▶ Your assignment:
Working from the records below, repeat exactly the lines starting at the line that contains "repo_key rev v" and ending at the line that contains "(** Strips a", inclusive.

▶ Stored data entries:
Definition tools_ok (tools : Dict.t) : Prop :=
  NoDup (Dict.keys tools) /\ Forall entry_ok tools.

(** ** Document scanner *)

(** The segments of a match of [block_pattern]: the marker [repo:], one or
    more whitespace characters, a value of one or more characters other than
    a line feed, whitespace with a line feed in it ([gap1], the line feed,
    [gap2]), the marker [rev:], one or more whitespace characters and a
    token. *)
Definition is_block (segs : list string) : Prop :=
  exists ws1 value gap1 gap2 ws2 token,
    segs = ["repo:"; ws1; value; gap1; String LF ""; gap2; "rev:"; ws2; token]
    /\ (all_in Re.space ws1 = true /\ ws1 <> "")
    /\ (all_in Re.dot value = true /\ value <> "")
    /\ all_in Re.space gap1 = true
    /\ all_in Re.space gap2 = true
    /\ (all_in Re.space ws2 = true /\ ws2 <> "")
    /\ is_token token.

(** The usage that the scanner makes of a match. *)
Definition usage_of_block (md_file : string) (segs : list string) : usage :=
  (md_file, normalize_repo_url (Py.strip (Re.group segs 2)), Re.group segs 8).

(** *** The scanner as the specification words it: a two-line block *)

Module TwoLine.

(** Whitespace that stays on the line. *)
Definition hspace (c : ascii) : bool := py_isspace c && negb (Ascii.eqb c LF).

(** A repository line, its line break, and at once a revision line that
    may start with whitespace. *)
Definition two_line_pattern : Re.pattern :=
  [Re.Lit "repo:"; Re.Rep hspace 1 true; Re.Rep Re.dot 1 false;
   Re.Rep hspace 0 true; Re.Lit (String LF EmptyString);
   Re.Rep hspace 0 true; Re.Lit "rev:"; Re.Rep hspace 1 true;
   Re.Rep Re.nonspace 1 true].

Definition scan_text (md_file content : string) : list usage :=
  map (usage_of_match md_file) (Re.finditer two_line_pattern content).

End TwoLine.

(** ** Reconciler *)

(** [suf] is a suffix of [s]. *)
Definition is_suffix (suf s : string) : Prop := exists p, s = p ++ suf.

(** The relation of the fuzzy fallback: one identity ends with the other. *)
Definition suffix_related (repo_key c_repo : string) : Prop :=
  is_suffix c_repo repo_key \/ is_suffix repo_key c_repo.

(** [c] is the first of [l] that satisfies [P]. *)
Definition first_such {A} (P : A -> Prop) (l : list A) (c : A) : Prop :=
  exists pre post, l = (pre ++ c :: post)%list /\ P c /\ forall x, In x pre -> ~ P x.

(** Whether the [else] branch, with the fuzzy fallback, is taken. *)
Definition fuzzy_attempted (canonical_versions : Dict.t) (repo_key : string) : bool :=
  negb (Py.truthy_opt (Dict.get canonical_versions repo_key)).

(** The canonical revision that a usage is compared with: the one of its
    identity, or else the one of the fuzzy candidate. *)
Definition resolved_revision (canonical_versions : Dict.t) (repo_key : string)
  : option string :=
  match Dict.get canonical_versions repo_key with
  | Some v => Some v
  | None =>
      match possible_match canonical_versions repo_key with
      | Some c_repo => Dict.get canonical_versions c_repo
      | None => None
      end
  end.

(** The four lines of a diagnostic. *)
Definition exact_diagnostic (file_path repo_key rev canonical_rev : string)
  : list string :=
  ["MISMATCH in " ++ file_path ++ ":";
   "  Tool: " ++ repo_key;
   "  Guide says:  " ++ rev;
   "  Config has:  " ++ canonical_rev].

Definition fuzzy_diagnostic (file_path repo_key c_repo rev c_rev : string)
  : list string :=
  ["MISMATCH (fuzzy match) in " ++ file_path ++ ":";
   "  Tool: " ++ repo_key ++ " (~= " ++ c_repo ++ ")";
   "  Guide says:  " ++ rev;
   "  Config has:  " ++ c_rev].

(** A usage whose revision differs from the resolved one. *)
Definition mismatched (canonical_versions : Dict.t) (u : usage) : bool :=
  let '(_, repo_key, rev) := u in
  match resolved_revision canonical_versions repo_key with
  | Some v => negb (rev =? v)
  | None => false
  end.

(** A usage with no canonical revision, exact or fuzzy. *)
Definition unresolved (canonical_versions : Dict.t) (u : usage) : bool :=
  let '(_, repo_key, _) := u in
  match resolved_revision canonical_versions repo_key with
  | Some _ => false
  | None => true
  end.

(** What the loop prints for one usage. *)
Definition diagnostic (canonical_versions : Dict.t) (u : usage) : list string :=
  let '(file_path, repo_key, rev) := u in
  match Dict.get canonical_versions repo_key with
  | Some v => if rev =? v then [] else exact_diagnostic file_path repo_key rev v
  | None =>
      match possible_match canonical_versions repo_key with
      | Some c_repo =>
          match Dict.get canonical_versions c_repo with
          | Some c_rev =>
              if rev =? c_rev then []
              else fuzzy_diagnostic file_path repo_key c_repo rev c_rev
          | None => []
          end
      | None => []
      end
  end.

Definition success_line : string :=
  String LF "SUCCESS: All guide versions match the canonical configuration.".

Definition ignored_line (warnings : nat) : string :=
  "(Ignored " ++ str_of_nat warnings ++ " tools present in guides but not in config)".

Definition failure_line (errors : nat) : string :=
  String LF "FAILURE: Found " ++ str_of_nat errors ++ " version mismatches.".

(** ** Identity normalization as the specification words it *)

Module Reference.

(** Strips a trailing [.git], and a trailing one only. *)
Definition strip_vcs_suffix (s : string) : string :=
  if Py.endswith s ".git"
  then substring 0 (String.length s - 4) s
  else s.

(** Everything after the marker, when the marker is present. *)
Fixpoint after_marker (marker s : string) : option string :=
  match Re.strip_prefix marker s with
  | Some r => Some r
  | None =>
      match s with
      | EmptyString => None
      | String _ s' => after_marker marker s'
      end
  end.

(** The text after the last separator; the whole text when it has none. *)
Fixpoint after_last_separator (s : string) : option string :=
  match s with
  | EmptyString => None
  | String c s' =>
      match after_last_separator s' with
      | Some r => Some r
      | None => if Ascii.eqb c "/" then Some s' else None
      end
  end.

Definition final_segment (s : string) : string :=
  match after_last_separator s with Some r => r | None => s end.

Definition normalize (raw : string) : string :=
  let r := strip_vcs_suffix raw in
  match after_marker "github.com/" r with
  | Some rest => rest
  | None => final_segment r
  end.

End Reference.

(** ** Sample texts *)

Definition black_config : string :=
  "- repo: https://github.com/psf/black" ++ String LF "  rev: 24.4.0".

Definition two_revs_config : string :=
  "- repo: https://github.com/psf/black" ++ String LF ("  rev: 24.4.0" ++ String LF "  rev: 9.9.9").

Definition dangling_config : string :=
  "- repo: https://github.com/psf/black" ++ String LF
  ("  hooks:" ++ String LF
  ("- repo: https://github.com/pycqa/flake8" ++ String LF "  rev: 7.0.0")).

Definition repeated_config : string :=
  "- repo: https://github.com/psf/black" ++ String LF
  ("  rev: 23.1.0" ++ String LF
  ("- repo: https://github.com/pycqa/flake8" ++ String LF
  ("  rev: 7.0.0" ++ String LF
  ("- repo: https://github.com/psf/black.git" ++ String LF "  rev: 24.4.0")))).

Definition black_url : string := "https://github.com/psf/black".

Definition pages_url : string := "https://github.com/user/my.github.io".

Definition empty_identity_config : string :=
  "- repo: https://github.com/" ++ String LF ("  rev: 1.0" ++ String LF "  rev: 2.0").

Definition repeated_empty_config : string :=
  "- repo: https://gitlab.com/pycqa/flake8/" ++ String LF
  ("  rev: 6.0.0" ++ String LF
  ("- repo: https://gitlab.com/pycqa/flake8/" ++ String LF "  rev: 7.0.0")).

Definition spaced_repeated_config : string :=
  "- repo: https://github.com/psf/black" ++ String LF
  ("  rev: 23.1.0" ++ String LF
  ("- repo: https://github.com/psf/black.git" ++ String LF
  ("  # pinned by hand" ++ String LF
  ("  rev: 24.4.0" ++ String LF "  hooks:")))).

Definition blank_line_text : string :=
  "repo: x" ++ String LF (String LF "rev: 1").

(** ** Further vocabulary: entries, blocks and reports *)

(** A character other than the [r] that starts both markers. *)
Definition not_r (c : ascii) : bool := negb (Ascii.eqb c "r").

(** The segments of the leftmost match, without its position. *)
Definition found (p : Re.pattern) (s : string) : option (list string) :=
  option_map (fun x => fst (snd x)) (Re.search p s).

(** Both patterns of the parser start with a literal [r]. *)
Definition starts_with_r (p : Re.pattern) : Prop :=
  forall c s, not_r c = true -> Re.match_here p (String c s) = None.

(** A repository line as a config has it: some text without [r], the
    marker, whitespace, and a value that is on one line and has no
    whitespace at its ends. *)
Definition repo_entry_line (line value : string) : Prop :=
  exists pre ws,
    line = pre ++ "repo:" ++ ws ++ value
    /\ all_in not_r pre = true
    /\ all_in Re.space ws = true /\ ws <> ""
    /\ value <> "" /\ all_in Re.dot value = true /\ Py.strip value = value.

(** A revision line: some text without [r], the marker, whitespace, the
    token, and then nothing or a text that starts with whitespace and does
    not end with it; the line holds no [repo:]. *)
Definition rev_entry_line (line tok : string) : Prop :=
  exists pre ws trailing,
    line = pre ++ "rev:" ++ ws ++ tok ++ trailing
    /\ all_in not_r pre = true
    /\ all_in Re.space ws = true /\ ws <> ""
    /\ is_token tok
    /\ (trailing = ""
        \/ exists c t, trailing = String c t /\ py_isspace c = true)
    /\ Py.rstrip trailing = trailing
    /\ Py.contains "repo:" line = false.

(** The first line of every run. *)
Definition banner_line : string :=
  "Validating versions against " ++ CONFIG_FILE_REL ++ "...".

Definition loaded_line (n : nat) : string :=
  "Loaded " ++ str_of_nat n ++ " canonical tool versions.".

Definition found_line (n : nat) : string :=
  "Found " ++ str_of_nat n ++ " version references in guides.".

(** The summary that ends a run that has reached the reconciler. *)
Definition summary (errors warnings : nat) : list string :=
  if (errors =? 0)%nat
  then success_line :: (if (0 <? warnings)%nat then [ignored_line warnings] else [])
  else [failure_line errors].

Definition sample_world : world :=
  {| config_path := "/p/configs/pre-commit/.pre-commit-config.yaml";
     config_file := Some black_config;
     guide_files :=
       [("guides/a.md", "repo: https://github.com/psf/black" ++ String LF "rev: 24.3.0");
        ("guides/b.md", "repo: https://example.org/mypy" ++ String LF "rev: 1.0")] |}.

▶ Exercise solution:
  | Some v => if rev =? v then [] else exact_diagnostic file_path repo_key rev v
  | None =>
      match possible_match canonical_versions repo_key with
      | Some c_repo =>
          match Dict.get canonical_versions c_repo with
          | Some c_rev =>
              if rev =? c_rev then []
              else fuzzy_diagnostic file_path repo_key c_repo rev c_rev
          | None => []
          end
      | None => []
      end
  end.

Definition success_line : string :=
  String LF "SUCCESS: All guide versions match the canonical configuration.".

Definition ignored_line (warnings : nat) : string :=
  "(Ignored " ++ str_of_nat warnings ++ " tools present in guides but not in config)".

Definition failure_line (errors : nat) : string :=
  String LF "FAILURE: Found " ++ str_of_nat errors ++ " version mismatches.".

(** ** Identity normalization as the specification words it *)

Module Reference.

(** Strips a trailing [.git], and a trailing one only. *)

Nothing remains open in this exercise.